Only lines containing "reflexivity" belong in the answer, each copied from the entries below.

###

Lemma cap_speed_over (s : Qc) : Qc_of_Z 130 < s -> cap_speed s = Qc_of_Z 75.
Proof. intros H. unfold cap_speed. by rewrite decide_True. Qed.

(** C2.  For every (distance, duration) pair with duration > 0 whose raw
    computed speed distance / ceil(duration / 60) exceeds 130, the speed_kmh
    entry of the row handed to the model is exactly 75, and so is the speed
    [predict_fare] returns whenever the model answers with a fare. *)
Theorem speed_cap_is_75 (distance duration : Qc) (class_code : string)
    (model : Model) (log : calls) :
  class_code ∈ class_hierarchy ->
  0 < duration ->
  Qc_of_Z 130 < distance / Qc_of_Z (math_ceil (duration / Qc_of_Z 60)) ->
  exists r : row,
    r !! Col.speed_kmh = Some (Qc_of_Z 75) /\
    predict_fare distance duration class_code model log
    = (fare_of (predict model [r]) (Qc_of_Z 75), log ++ [[r]]).
Proof.
  intros Hclass Hpos Hfast.
  destruct (recognized_lookup _ Hclass) as (ce & ls & Hc & Hl).
  assert (Hs : F.speed_kmh distance duration = Qc_of_Z 75).
  { unfold F.speed_kmh. rewrite raw_speed_pos by done.
    by apply cap_speed_over. }
  exists (feature_row distance duration ce ls). split.
  - simpl. by rewrite Hs.
  - rewrite (predict_fare_run _ _ _ _ _ _ _ Hc Hl). by rewrite Hs.
Qed.

Lemma speed_cap_is_75_witness :
  exists r : row,
    r !! Col.speed_kmh = Some (Qc_of_Z 75) /\
    predict_fare (Qc_of_Z 500) (Qc_of_Z 90) "SL" (flat_model (Qc_of_Z 410)) []
    = (fare_of (predict (flat_model (Qc_of_Z 410)) [r]) (Qc_of_Z 75),
       [] ++ [[r]]).
Proof.
  apply (speed_cap_is_75 (Qc_of_Z 500) (Qc_of_Z 90) "SL"
           (flat_model (Qc_of_Z 410)) []).
  - unfold class_hierarchy. do 3 apply list_elem_of_further.
    apply list_elem_of_here.
  - reflexivity.
  - vm_compute. reflexivity.
Defined.

(** C3.  For each of the six travel classes the class_encoded and
    luxury_score entries of the row are those of the fixed tables:
    1A -> (1, 6), 2A -> (2, 5), 3A -> (3, 4), SL -> (4, 3), CC -> (5, 2),
    2S -> (6, 1). *)
Theorem class_entries_match_tables (distance duration : Qc)
    (class_code : string) (rank luxury : Z) :
  (class_code, (rank, luxury)) ∈
    [ ("1A", (1, 6)%Z); ("2A", (2, 5)%Z); ("3A", (3, 4)%Z);
      ("SL", (4, 3)%Z); ("CC", (5, 2)%Z); ("2S", (6, 1)%Z) ] ->
  class_mapping !! class_code = Some rank /\
  luxury_mapping !! class_code = Some luxury /\
  exists r : row,
    passes_row distance duration class_code r /\
    r !! Col.class_encoded = Some (Qc_of_Z rank) /\
    r !! Col.luxury_score = Some (Qc_of_Z luxury).
Proof.
  rewrite !elem_of_cons, elem_of_nil. intros H.
  assert (Hc : class_mapping !! class_code = Some rank
               /\ luxury_mapping !! class_code = Some luxury).
  { destruct H as [H | [H | [H | [H | [H | [H | []]]]]]];
      injection H as -> -> ->; split; vm_compute; reflexivity. }
  destruct Hc as [Hc Hl]. split; [exact Hc |]. split; [exact Hl |].
  exists (feature_row distance duration rank luxury).
  split; [by apply passes_feature_row |]. split; reflexivity.
Qed.

Lemma class_entries_match_tables_witness :
  class_mapping !! "SL" = Some 4%Z /\
  luxury_mapping !! "SL" = Some 3%Z /\
  exists r : row,
    passes_row (Qc_of_Z 320) (Qc_of_Z 400) "SL" r /\
    r !! Col.class_encoded = Some (Qc_of_Z 4) /\
    r !! Col.luxury_score = Some (Qc_of_Z 3).
Proof.
  apply (class_entries_match_tables (Qc_of_Z 320) (Qc_of_Z 400) "SL" 4 3).
  do 3 apply list_elem_of_further. apply list_elem_of_here.
Defined.

(** C4.  Line 34 never raises and yields the speed before the cap: for
    duration > 0 it is distance / ceil(duration / 60), for duration = 0 it
    is 0; this is the value [predict_fare] then caps and puts in the row. *)
Theorem speed_before_cap_value (distance duration : Qc) (log : calls) :
  exists v : Qc,
    speed_before_cap distance duration log = (Ok v, log) /\
    (0 < duration ->
       v = distance / Qc_of_Z (math_ceil (duration / Qc_of_Z 60))) /\
    (duration = 0 -> v = 0) /\
    (forall class_code, class_code ∈ class_hierarchy ->
       exists r : row,
         passes_row distance duration class_code r /\
         r !! Col.speed_kmh = Some (cap_speed v)).
Proof.
  exists (raw_speed distance duration).
  split; [apply speed_before_cap_run |].
  split; [apply raw_speed_pos |].
  split; [by intros -> |].
  intros class_code Hclass.
  destruct (recognized_lookup _ Hclass) as (ce & ls & Hc & Hl).
  exists (feature_row distance duration ce ls).
  split; [by apply passes_feature_row | reflexivity].
Qed.

Lemma speed_before_cap_value_witness :
  exists v : Qc,
    speed_before_cap (Qc_of_Z 200) (Qc_of_Z 180) [] = (Ok v, [])
    /\ v = Qc_of_Z 200 / Qc_of_Z (math_ceil (Qc_of_Z 180 / Qc_of_Z 60))
    /\ math_ceil (Qc_of_Z 180 / Qc_of_Z 60) = 3%Z.
Proof.
  destruct (speed_before_cap_value (Qc_of_Z 200) (Qc_of_Z 180) [])
    as (v & Hrun & Hpos & _ & _).
  exists v. split; [exact Hrun |]. split; [| reflexivity].
  apply Hpos. reflexivity.
Defined.

(** ** Zero duration *)

Lemma is_express_zero_duration (distance : Qc) : F.is_express distance 0 = 0%Z.
Proof. reflexivity. Qed.

Lemma recognized_lookup_bounds (class_code : string) :
  class_code ∈ class_hierarchy ->
  exists class_encoded luxury_score,
    class_mapping !! class_code = Some class_encoded /\
    luxury_mapping !! class_code = Some luxury_score /\
    (1 <= class_encoded <= 6)%Z /\ (1 <= luxury_score <= 6)%Z.
Proof.
  intros H. apply recognized_cases in H.
  destruct H as [-> | [-> | [-> | [-> | [-> | ->]]]]];
    eexists _, _; (split; [vm_compute; reflexivity |]);
    (split; [vm_compute; reflexivity |]); lia.
Qed.

Lemma Qcmult_pos_nonzero (x : Qc) (n : Z) :
  0 < x -> (1 <= n)%Z -> x * Qc_of_Z n <> 0.
Proof.
  intros Hx Hn H. apply Qcmult_integral in H as [H | H].
  - by apply (pos_nonzero x).
  - apply (Qc_of_Z_nonzero n); [lia | exact H].
Qed.

Lemma duration_columns_zero (distance : Qc) (class_encoded luxury_score : Z) :
  Forall (fun c => feature_row distance 0 class_encoded luxury_score !! c
                   = Some 0)
    duration_columns.
Proof.
  unfold duration_columns.
  repeat apply Forall_cons_2; try apply Forall_nil_2;
    cbv [Col.km_per_minute Col.speed_premium Col.efficiency_score
         Col.is_express Col.journey_intensity Col.speed_class
         Col.speed_luxury Col.distance_duration_ratio
         Col.distance_duration_class Col.express_premium
         Col.duration_squared Col.speed_squared feature_row];
    cbn [lookup list_lookup]; f_equal.
  - rewrite is_express_zero_duration. apply Qc_of_Z_0.
  - unfold F.distance_duration_class.
    by rewrite Qcmult_0_r, Qcmult_0_l.
  - unfold F.express_premium. rewrite is_express_zero_duration.
    apply Qc_of_Z_0.
Qed.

###

Solution to this exercise —
  - reflexivity.
  - vm_compute. reflexivity.
      injection H as -> -> ->; split; vm_compute; reflexivity. }
  split; [by apply passes_feature_row |]. split; reflexivity.
  split; [by apply passes_feature_row | reflexivity].
  exists v. split; [exact Hrun |]. split; [| reflexivity].
  apply Hpos. reflexivity.
Proof. reflexivity. Qed.
    eexists _, _; (split; [vm_compute; reflexivity |]);
    (split; [vm_compute; reflexivity |]); lia.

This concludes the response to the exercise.